Por José Manuel García-García
Qué va, en mi caso soy tan desorganizado que me quedaría en la promesa de donar sangre y llegaría tarde. Una muerte a la manera de 7 Pounds no está en mis posibilidades. Mucho menos la muerte mega-dramática y reivindicativa de Roy Batty, el replicante que persigue a Deckard en Blade Runner, y en el último momento lo salva para luego morir él, Roy (“All those moments will be lost like tears in the rain… time to die…”).
En alguna parte leí que hay dos maneras de morir: por ahogamiento o por muerte súbita. Por ahogamiento no me gustaría, he agonizado una veintena de veces porque padezco reflujo gastrointestinal. Despertar a las tres de la mañana con los pulmones llenos de ácido y vómito no se aproxima en nada a una manera poética de colgar los tenis. Me gustaría una agonía rápida, digamos un infarto fulminante a la hora del sueño más pesado o de un accidente que en fracción de fracción de segundos lo deja a uno en la lona, noqueado para toda la eternidad. Me gustaría literalmente morir soñando.
Pero sé que por regla general uno no escoge la muerte, es ella, personificada en un esqueleto encobijado, la que nos espera a la vuelta de una esquina. Recuerdo el poema “Límites”, en el que Borges sentencia con la gravedad que el tema amerita: “De estas calles que ahondan el poniente, / una habrá (no sé cuál) que he recorrido / ya por última vez, indiferente…” Tal es el tema que hace más trascendente nuestra intrascendente vida: la última vez: la última vez que nos vimos, la última vez que hablamos, anduvimos por ahí. La última vez que reí, que dije adiós, que dije “buenos días”, que pedí otro café, que supe lo que era el odio, el amor, la última vez. Ah, la muerte nos pone al filo de la filosofía trascendental” “¿Quién nos dirá de quién, en esta casa, /sin saberlo, nos hemos despedido?”, concluye Borges. “Ser o no ser”, diría el consabido Shakespeare.
Claro que hay opciones que uno no quiere, por ejemplo, la inútil pero pedagógica muerte de Manuel Acuña (si-no-me-quieres-me-mato): “Esa era mi esperanza... / mas ya que a sus fulgores /se opone el hondo abismo / que existe entre los dos, / ¡Adiós por la vez última, / amor de mis amores; / la luz de mis tinieblas, / la esencia de mis flores; / mi lira de poeta, / mi juventud, adiós!”

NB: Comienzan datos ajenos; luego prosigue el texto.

Definition repoBody (oldestPubDate latestPubDate : Date)
    (oss : list Project.t) (repo : Config.GithubRepo) : Async (list Project.t) :=
  let repoUrl := repoUrl repo in
  let feedUrl := repoFeedUrl repo in
  feed ← getFeed feedUrl oldestPubDate latestPubDate;
  let items := Feed.items feed in
  if (0 <? length items)%nat then
    mret (oss ++ [Project.mk (Config.repo_title repo) repoUrl items])
  else mret oss.

(** *** The document *)

Definition renderLink (item : Item.t) : string :=
  "[" +:+ interpolate (Item.title item) +:+ "](" +:+ interpolate (Item.link item) +:+ ")".

Definition renderAnnouncement (item : Item.t) : MarkdownBuilder :=
  [bold (renderLink item); newline; blockQuote (interpolate (Item.contentSnippet item))].

Definition renderEntry (item : Item.t) : MarkdownBuilder :=
  [text ("- " +:+ renderLink item); newline].

Definition announcementsHeader (lang : string) : string :=
  if String.eqb lang "ja" then "最近の発表" else "Recent Announcements".

Definition renderAnnouncements (lang : string) (announcements : list Item.t)
  : MarkdownBuilder :=
  h3 (announcementsHeader lang)
  :: (if (0 <? length announcements)%nat
      then flat_map renderAnnouncement announcements
      else [text "No updates."; newline]).

Definition renderYoutube (youtube : list Channel.t) : MarkdownBuilder :=
  if (0 <? length youtube)%nat then
    h3 "YouTube"
    :: flat_map
         (λ channel, h4 (Channel.title channel)
                     :: flat_map renderEntry (Channel.items channel))
         youtube
  else [].

Definition renderBlogs (blogs : list Channel.t) : MarkdownBuilder :=
  if (0 <? length blogs)%nat then
    h3 "AWS Blogs"
    :: flat_map
         (λ blog, h4 (Channel.title blog) :: newline
                  :: flat_map renderEntry (Channel.items blog))
         blogs
  else [].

O la muerte de Cleto, esa caricatura del chilango que vive en quinto patio y que Chava Flores retrató: “Cleto el fufú sus ojitos cerró / todo el equipo al morir entregó. // Cayendo el muerto, soltando el llanto, / ni que juera para tanto, / dijo a la viuda el doitor. // De un coraje se le enfrío, que poco aguante, / lo sacaron con los tenis pa' delante, / los ataques que Luchita su mujer había ensayado, / esa noche como actriz de gran cartel la consagraron. / Cuando vivía el infeliz "ya que se muera" / y hoy que ya está en el velís "que bueno era".”
Otras opciones: morir y trascender la muerte a la manera de Juan el de Pedro Páramo. No evitar, al contrario, propiciar la muerte de todos anunciada siguiendo el ejemplo de El caballero de Olmedo y Crónica de una muerte anunciada. Electrocutarse a la manera de Rosario Castellanos. Sufrir una catalepsia como Joaquín Pardavé (según una leyenda urbana). Morir ridículamente a la manera de Harry Farber en la película Lady in the Water, de M. Night Shyamalan, hombre que es atacado por un monstruo mítico mientras habla sin parar como crítico o académico. O morir sin darse cuenta de ello, como ocurre con los personajes de las películas The Sixth Sense, The Others y The Passangers.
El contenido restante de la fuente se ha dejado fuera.